New beginnings are disguised as painful ends

It’s late at night and the page is blank so I turn to Laozi and Pooh bear.

Actually that’s not true. I turn to you…… to help me get the ball rolling, to create and share my and Manjula’s story. It’s the age old writer’s conundrum. As you see I have a pile of full notebooks but how to get the blank page filled to begin to start the actual story. Can you help?

If you know Manjula and I or even if you don’t 🙃 what’s the key ingredients of our story that might interest you or a wider audience. What are the main themes that will interest people?

an open letter 

 

to our extended family, our friends from around the world, the community that grew around sharing our home

27th March 2020

Dear family,

thank you for your patience, kindness and support.

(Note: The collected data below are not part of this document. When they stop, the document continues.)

Lemma phase_install site map existing ifName message k :
  outside k → infos_wf map → toOverlaySubnetTableNum m ≠ 0 →
  phase m k0 (installed map existing ifName) (attempted (installed map existing ifName))
    (each (add_overlay_route m existing ifName message) (List.map snd (map_range site map))) k.
Proof.
  intros Hk Hm Hz. eapply (phase_each m k0 (λ info, IPNet_String (cidr info))
    (λ info x y, installed map existing ifName (IPNet_String (cidr info)) x y)); [done|by apply range_NoDup| |].
  - intros info k1 [d Hi]%in_range Hk1 _. destruct (Hm _ _ Hi) as [Hd Hf]. subst d. unfold add_overlay_route.
    destruct (decide (IPNet_String (cidr info) ∈ existing)) as [Hin|Hin].
    { apply step_skip; [done|]. unfold installed. by rewrite Hi, decide_True. }
    eapply step_read; [done|apply LinkByName_law|]. intros link k2 Hk2 _ [Hl Hne].
    eapply step_replace; [done..|]. intros o r' (_ & _ & Hx & Hli). unfold installed. rewrite Hi, decide_False by done.
    exists r'. split_and!; [done|by rewrite Hx|]. rewrite Hli by done. rewrite <-(proj2 Hk1). exact Hl.
  - intros d y [(info & _ & <- & Hp)|[-> Hn]]; [done|]. unfold installed. destruct (map !! d) as [info|] eqn:Ei; [|done].
    exfalso. apply Hn, list_elem_of_fmap. exists info. split; [symmetry; by apply Hm|]. apply in_range. eauto.
Qed.

(** *** The throw routes of the excluded blocks *)

Definition dropped (blocks : gmap string IPNet) : transition := λ d x y,
  y = match x with
      | Some r => if isExcludeRoute r && negb (bool_decide (is_Some (blocks !! d))) then None else x
      | None => None
      end ∧ (d = "default" → ¬ throws x).
Definition placed (blocks : gmap string IPNet) : transition := λ d x y, if decide (is_Some (blocks !! d)) then throws y else y = x.
Definition excluded (blocks : gmap string IPNet) : transition := λ d x y,
  (if decide (is_Some (blocks !! d)) then throws y else if usable x then y = x else y = None) ∧ (d = "default" → ¬ throws x).

Definition blocks_wf (blocks : gmap string IPNet) : Prop :=
  ∀ d n, blocks !! d = Some n → IPNet_String n = d ∧ net_family n = family m.

Lemma phase_drop blocks e l k :
  outside k → l ≡ₚ List.filter isExcludeRoute (routes_of (table k)) → same_default k →
  phase m k0 (dropped blocks) (attempted (dropped blocks))
    (each (λ route, dst ← lift (deref (rt_Dst route));
      match blocks !! IPNet_String dst with Some _ => mret tt | None => wrap e (RouteDel route) end) l) k.
Proof.
  intros Hk Hl Hd.
  assert (∀ r, r ∈ l ↔ table k !! dst_text r = Some r ∧ isExcludeRoute r = true) as Hin.
  { intros r. rewrite Hl, list_elem_of_In, filter_In, <-list_elem_of_In.
    split; intros [H1 H2]; split; try done; [by eapply listed_lookup|by eapply lookup_listed]. }
  assert (NoDup (map dst_text l)) as Hnd.
  { change (NoDup (dst_text <$> l)). rewrite Hl. apply filter_keys_NoDup. by apply (listed_NoDup k). }
  eapply (phase_each m k0 dst_text (λ r x y, dropped blocks (dst_text r) x y)); [done|done| |].
  - intros r k1 [Hr He]%Hin Hk1 E. rewrite Hr in E. destruct (rt_Dst r) as [n|] eqn:En.
    2: { apply (default_dst _ _ _ Hr) in En. split; [done|]. split; [done|]. split; [|done]. apply Hd. by rewrite <-En, Hr. }
    assert (dst_text r = IPNet_String n) as Et by (unfold dst_text; by rewrite En).
    assert (dst_text r ≠ "default") as Hnd' by (intros Ed; apply (default_dst _ _ _ Hr) in Ed; congruence).
    change (step_at (had_default m k0) table dst_text outside (λ r x y, dropped blocks (dst_text r) x y) r
      (match blocks !! IPNet_String n with Some _ => mret tt | None => wrap e (RouteDel r) end) k1).
    destruct (blocks !! IPNet_String n) as [b|] eqn:Eb.
    + apply step_skip; [done|]. unfold dropped. rewrite E, Et, Eb, bool_decide_eq_true_2 by eauto. rewrite andb_false_r. split; [done|]. by rewrite <-Et.
    + eapply step_delete; [done|exact En|done|]. unfold dropped. rewrite He, Et, Eb, bool_decide_eq_false_2; [|by intros [? ?]].
      split; [done|]. by rewrite <-Et.
  - intros d y [(r & _ & <- & Hp)|[-> Hn]]; [done|]. unfold dropped, throws. destruct (table k !! d) as [r|] eqn:Er; [|split; [done|by intros _ (? & ? & _)]].
    destruct (isExcludeRoute r) eqn:He; [|split; [done|intros _ (? & [= <-] & ?); congruence]]. exfalso. apply Hn.
    destruct (lookup_listed k _ _ _ (Permutation_refl _) Er) as [_ Hd']. rewrite <-Hd'. apply list_elem_of_fmap_2, Hin. by rewrite Hd'.
Qed.

Lemma phase_place blocks site e k :
  outside k → blocks_wf blocks → toOverlaySubnetTableNum m ≠ 0 →
  phase m k0 (placed blocks) (attempted (placed blocks))
    (each (λ kv : string * IPNet, wrap (e kv) (RouteReplace (mkRoute 0 (Some kv.2) [] [] (toOverlaySubnetTableNum m) 0 0 RTN_THROW)))
      (map_range site blocks)) k.
Proof.
  intros Hk Hb Hz.
  assert (∀ d n, (d, n) ∈ map_range site blocks ↔ blocks !! d = Some n) as Hin.
  { intros d n. by rewrite map_range_perm, elem_of_map_to_list. }
  eapply (phase_each m k0 fst (λ kv x y, placed blocks kv.1 x y)); [done| | |].
  - change (NoDup (fst <$> map_range site blocks)). rewrite map_range_perm. apply NoDup_fst_map_to_list.
  - intros [d n] k1 Hn%Hin Hk1 _. destruct (Hb _ _ Hn) as [Hd Hf]. eapply step_replace; [done|reflexivity|done..|].
    intros o r' (_ & _ & Hx & _). unfold placed. cbn [fst]. rewrite decide_True by eauto. exists r'. by rewrite Hx.
  - intros d y [(kv & _ & <- & Hp)|[-> Hn]]; [done|]. unfold placed. rewrite decide_False; [done|]. intros [n Hn'%Hin].
    apply Hn. by apply (list_elem_of_fmap_2 fst _ _ Hn').
Qed.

It’s been an awful twelve months since Manjula died, a pot-holed, rocky roller-coaster ride. Being able to speak to you directly, through my writing and sharing my feelings has been tremendously helpful. Your direct responses and visits have helped me through these difficult times. Thank you for those who’ve also been here to provide direct practical and emotional support, you know who you are and have made an impossible situation manageable.

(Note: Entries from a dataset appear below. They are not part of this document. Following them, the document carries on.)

Definition remote_vtep_changed `{StrSetEq} (oldRemoteVtep newRemoteVtep : RemoteVtep) : bool :=
  let oldInfo := rv_VTEPInfo (rv_Spec oldRemoteVtep) in
  let newInfo := rv_VTEPInfo (rv_Spec newRemoteVtep) in
  negb (bool_decide (vtep_IP oldInfo = vtep_IP newInfo)) || negb (bool_decide (vtep_MAC oldInfo = vtep_MAC newInfo))
  || negb (bool_decide (annotation (rv_Meta oldRemoteVtep) AnnotationNodeLocalVxlanIPList
                        = annotation (rv_Meta newRemoteVtep) AnnotationNodeLocalVxlanIPList))
  || negb (isIPListEqual (rv_EndpointIPList (rv_Spec oldRemoteVtep)) (rv_EndpointIPList (rv_Spec newRemoteVtep))).

(** The tests of the lists are not negated in the source. *)
Definition network_changed (oldNetwork newNetwork : V1Network) (same_config : bool) : bool :=
  DeepEqualStringSlice (nst_SubnetList (vn_Status oldNetwork)) (nst_SubnetList (vn_Status newNetwork))
  || DeepEqualStringSlice (nst_NodeList (vn_Status oldNetwork)) (nst_NodeList (vn_Status newNetwork))
  || negb same_config.

Definition overlay_created (network : V1Network) : bool := bool_decide (GetNetworkType (Some network) = NetworkTypeOverlay).

Definition instance_of_node (nodeName : string) (i : V1IPInstance) : bool := bool_decide (label (vi_Meta i) LabelNode = nodeName).
Definition instance_update_of_node (nodeName : string) (oldIPInstance newIPInstance : V1IPInstance) : bool :=
  instance_of_node nodeName newIPInstance || instance_of_node nodeName oldIPInstance.

(** The keys added by a handler with a fixed key. *)
Definition fixedKeyHandler (key : string) : list string := [key].

(** ** Steps *)

Section steps.
Context {K : Type}.

Definition on_k {A} (m : M K A) : M (Hub * K) A := zoom (λ s, Some s.2) (λ k s, (s.1, k)) m.
Definition at_hub (f : Hub → Hub) : M (Hub * K) unit := modify (λ s, (f s.1, s.2)).
Definition on_bgp {A} (m : M (BGP.Manager * K) A) : M (Hub * K) A :=
  zoom (λ s, Some (bgpManager s.1, s.2)) (λ mk s, (set_bgp mk.1 s.1, mk.2)) m.
Definition on_iptables {A} (ipVersion : string) (m : M (IPTables.Manager * K) A) : M (Hub * K) A :=
  zoom (λ s, Some (getIPtablesManager ipVersion s.1, s.2)) (λ mk s, (at_iptables ipVersion (λ _, mk.1) s.1, mk.2)) m.
Definition on_cache {A} (m : M NodeIPCache A) : M (Hub * K) A :=
  zoom (λ s, Some (nodeIPCache s.1)) (λ c s, (set_rest (iptablesSyncCh s.1) c (hub_upgradeWorkDone s.1) s.1, s.2)) m.

(** A message for the loop of iptables, dropped when there is one. *)
Definition iptablesSyncTrigger : M (Hub * K) unit := at_hub (λ h, set_rest true (nodeIPCache h) (hub_upgradeWorkDone h) h).

(** [Trigger] on a nil queue panics. *)
Definition trigger (key : string) (get_source : Hub → triggerSource) (set_source : triggerSource → Hub → Hub) : M (Hub * K) unit :=
  h ← gets fst;
  queue ← lift (deref (get_source h));
  at_hub (set_source (Some (queue ++ [key]))).
Definition trigger_subnet : M (Hub * K) unit :=
  trigger ActionReconcileSubnet subnetControllerTriggerSource
    (λ q h, set_triggers q (ipInstanceControllerTriggerSource h) (nodeControllerTriggerSource h) h).
Definition trigger_ipinstance : M (Hub * K) unit :=
  trigger ActionReconcileIPInstance ipInstanceControllerTriggerSource
    (λ q h, set_triggers (subnetControllerTriggerSource h) q (nodeControllerTriggerSource h) h).
Definition trigger_node : M (Hub * K) unit :=
  trigger ActionReconcileNode nodeControllerTriggerSource
    (λ q h, set_triggers (subnetControllerTriggerSource h) (ipInstanceControllerTriggerSource h) q h).
(** [Start] of a source: the queue of the controller. *)
Definition start_source (set_source : triggerSource → Hub → Hub) : M (Hub * K) unit := at_hub (set_source (Some [])).

Context `{Kube K} `{CNIPlugins} `{StrSets}.

Definition from_cache {A} (f : Reader → outcome A) : M K A := k ← get; lift (f (cache k)).

(** [MatchingFields]: the objects that the indexer gives the value. *)
Definition ListIPInstancesByIP (address : string) : M K (list V1IPInstance) :=
  l ← from_cache (λ r, r_ListIPInstances r everything);
  mret (List.filter (λ i, bool_decide (address ∈ instanceIPIndexer i)) l).
Definition ListRemoteVtepsByEndpoint (address : string) : M K (list RemoteVtep) :=
  l ← from_cache r_ListRemoteVteps;
  mret (List.filter (λ v, bool_decide (address ∈ endpointIPIndexer v)) l).
Definition ListRemoteSubnetsOfCluster (clusterName : string) : M K (list RemoteSubnet) :=
  l ← from_cache r_ListRemoteSubnets;
  mret (List.filter (λ s, bool_decide (om_Labels (rs_Meta s) !! LabelCluster = Some clusterName)) l).

Definition getIPInstanceByAddress (address : netIP) : M K (option V1IPInstance) :=
  items ← wrap (Wrapf "get ip instance by ip %v indexer failed: %v" [IP_String address]) (ListIPInstancesByIP (IP_String address));
  match items with
  | [] => mret None
  | [i] => mret (Some i)
  | _ => fail (Errorf "get more than one ip instance for ip %v" [IP_String address])
  end.

(** The range that an address is looked for in has no version. *)
Definition address_range (remoteSubnet : RemoteSubnet) (address : netIP) : AddressRange :=
  mkAddressRange "" (IP_String address) (IP_String address) (ar_CIDR (rs_Range (rs_Spec remoteSubnet))) "" [] [].

(** A CIDR that cannot be parsed gives a nil network. *)
Definition holds_address (address : netIP) (remoteSubnet : RemoteSubnet) : outcome bool :=
  cidr ← deref (snd <$> ParseCIDR (ar_CIDR (rs_Range (rs_Spec remoteSubnet))));
  if negb (IPNet_Contains cidr address) then Ret false
  else Intersect (rs_Range (rs_Spec remoteSubnet)) (address_range remoteSubnet address).

Fixpoint any_holds (address : netIP) (l : list RemoteSubnet) : outcome bool :=
  match l with
  | [] => Ret false
  | s :: l => found ← holds_address address s; if found : bool then Ret true else any_holds address l
  end.

Fixpoint valid_vtep (address : netIP) (l : list RemoteVtep) : M K (option RemoteVtep) :=
  match l with
  | [] => mret None
  | remoteVtep :: l =>
      subnets ← wrap (Wrapf "failed to list remoteSubnet %v" []) (ListRemoteSubnetsOfCluster (rv_ClusterName (rv_Spec remoteVtep)));
      found ← lift (any_holds address subnets);
      if found : bool then mret (Some remoteVtep) else valid_vtep address l
  end.

Definition getRemoteVtepByEndpointAddress (address : netIP) : M K (option RemoteVtep) :=
  items ← wrap (Wrapf "get remote vtep by ip %v indexer failed: %v" [IP_String address]) (ListRemoteVtepsByEndpoint (IP_String address));
  match items with
  | [] => mret None
  | [v] => mret (Some v)
  | _ =>
      found ← valid_vtep address items;
      match found with
      | Some v => mret (Some v)
      | None => fail (Errorf "get more than one remote vtep for ip %v and cannot find valid one" [IP_String address])
      end
  end.
End steps.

Thank you for being a witness as Kessler writes:

“Each person’s grief is as unique as their fingerprint. But what everyone has in common is no matter how they grieve, they share a need for their grief to be witnessed……… they need to feel their grief acknowledged and reflected by others.”

As you know, I’ve shared and its helped. Thank you for letting me share with you, gain your support and help me to manage this tragic loss. I’ve most definitely been through the five stages (Kubler-Ross) of loss: Denial, Anger, Bargaining, Depression and Acceptance, often all at the same time and what I hadn’t realised was the anticipatory grief years before Manjula actually died that we also had to experience. 

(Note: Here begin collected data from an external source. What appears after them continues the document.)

(** A nil net ID and a nil config panic. *)
Definition subnet_bgp (network : V1Network) (isUnderlayOnHost : bool) (subnetCidr : IPNet) (gateway : netIP)
    : M (Hub * K) (string * bool * bool * netIP) :=
  if negb isUnderlayOnHost then mret ("", false, false, gateway)
  else
    let name := om_Name (vn_Meta network) in
    netID ← lift (deref (ns_NetID (vn_Spec network)));
    wrap (Wrapf "try start bgp manager for network %v failed: %v" [name]) (on_bgp (TryStart (uint32 netID)));;
    config ← lift (deref (ns_Config (vn_Spec network)));
    match nc_BGPPeers config with
    | [peer] =>
        at_hub (λ h, set_bgp (BGP.RecordSubnet subnetCidr
          (RecordPeer (bp_Address peer) (bp_Password peer) (bp_ASN peer) (bp_GracefulRestartSeconds peer) (bgpManager h))) h);;
        if decide (ParseIP (bp_Address peer) = []) then
          fail (Errorf "get invalid bgp peer address %v for network %v" [bp_Address peer; name])
        else mret (NodeBGPIfName cfg, false, false, ParseIP (bp_Address peer))
    | _ => fail (Errorf "no bgp peer or multiple bgp peers are not supported for network %v" [name])
    end.

Definition reconcile_subnet (subnet : V1Subnet) : M (Hub * K) unit :=
  network ← wrap (λ _, Errorf "failed to get network for subnet %v" [om_Name (vs_Meta subnet)])
    (get_network (ssp_Network (vs_Spec subnet)));
  let isUnderlayOnHost := nodeBelongsToNetwork (NodeName cfg) network in
  let netID := match ssp_NetID (vs_Spec subnet) with Some n => Some n | None => ns_NetID (vn_Spec network) end in
  meta ← wrap (Wrapf "failed to parse subnet %v spec range meta: %v" [om_Name (vs_Meta subnet)])
    (lift (parseSubnetSpecRangeMeta ParseIPNet (Some (ssp_Range (vs_Spec subnet)))));
  networkMode ← lift (GetNetworkMode (Some network));
  how ← (if decide (networkMode = NetworkModeVlan) then subnet_vlan isUnderlayOnHost netID (rm_gateway meta)
         else if decide (networkMode = NetworkModeVxlan) then subnet_vxlan subnet netID (rm_gateway meta)
         else if decide (networkMode = NetworkModeBGP) then subnet_bgp network isUnderlayOnHost (rm_cidr meta) (rm_gateway meta)
         else fail (Errorf "invalic network mode %v for %v" [networkMode; om_Name (vn_Meta network)]));
  let '(forwardNodeIfName, autoNatOutgoing, isOverlay, gatewayIP) := how in
  at_hub (at_route (ar_Version (ssp_Range (vs_Spec subnet)))
    (AddSubnetInfo (rm_cidr meta) gatewayIP (rm_start meta) (rm_end meta) (rm_excludeIPs meta) forwardNodeIfName
       autoNatOutgoing isOverlay isUnderlayOnHost networkMode)).

Definition reconcile_remote_subnet (remoteSubnet : RemoteSubnet) : M (Hub * K) unit :=
  let range := rs_Range (rs_Spec remoteSubnet) in
  meta ← wrap (Wrapf "failed to parse subnet %v spec range meta: %v" [om_Name (rs_Meta remoteSubnet)])
    (lift (parseSubnetSpecRangeMeta ParseIPNet (Some range)));
  at_hub (at_route (ar_Version range) (AddRemoteSubnetInfo (rm_cidr meta) (rm_gateway meta) (rm_start meta) (rm_end meta)
    (rm_excludeIPs meta) (bool_decide (GetRemoteSubnetType (Some remoteSubnet) = NetworkTypeOverlay)))).

Definition sync_routes (ipVersion : string) : M (Hub * K) unit :=
  h ← gets fst; on_k (SyncRoutes (getRouterManager ipVersion h)).

Definition sync_bgp_subnets : M (Hub * K) unit :=
  h ← gets fst;
  let m := bgpManager h in
  on_k (SyncPeerAndSubnetInfos (order_values 40 (peerMap m)) (order_names 41) (order_values 42 (subnetMap m)) (order_pairs 43) m).

Definition Subnet_Reconcile : M (Hub * K) unit :=
  subnetList ← wrap (Wrapf "failed to list subnet %v" []) (on_k (from_cache r_ListSubnets));
  at_hub (λ h, set_routes (RouteManager.ResetInfos (routeV4Manager h)) (RouteManager.ResetInfos (routeV6Manager h)) h);;
  at_hub (λ h, set_bgp (ResetPeerAndSubnetInfos (bgpManager h)) h);;
  each reconcile_subnet subnetList;;
  (if MultiClusterEnabled then
     remoteSubnetList ← wrap (Wrapf "failed to list remote subnet %v" []) (on_k (from_cache r_ListRemoteSubnets));
     each reconcile_remote_subnet remoteSubnetList
   else mret tt);;
  sync_families (wrap (Wrapf "failed to sync ipv4 routes: %v" []) (sync_routes IPVersion4))
    (wrap (Wrapf "failed to sync ipv6 routes: %v" []) (sync_routes IPVersion6));;
  wrap (Wrapf "failed to sync bgp peers and subnet paths: %v" []) sync_bgp_subnets;;
  iptablesSyncTrigger.

(** ** ipinstance.go *)

Definition DockerNetnsDir : string := "/var/run/docker/netns".
Definition ContainerdNetnsDir : string := "/var/run/netns/".

(** The variables that the loop over the namespaces shares: the index of the
    link on the host and the addresses found last. *)
Abbreviation Locals := (Z * allocated)%type.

Loss of a lover, loss of a life, loss of control, loss of the opportunity to do things differently, loss and the grief that results from it, is for me the hardest thing in life.

I also know now that: Grief unites us.

“You will never forget that person, never be able to fill the unique hole that has been left in your heart,” 

I’m so pleased you met and go to know my beautiful smiling brilliant wife directly through visiting us, or introduced through these pages. She leaves a wonderful legacy in what she created and leaves part of her in all of our hearts.

It goes without saying that she will always be with me and I know the grieving will never be over but I look forward to finding the right balance in Manjula continuing to be part of me and me finding meaning and growing beyond that loss, then ……….  “the time will come when memory will bring a smile to your lips before it brings a tear to your eyes” (Kessler)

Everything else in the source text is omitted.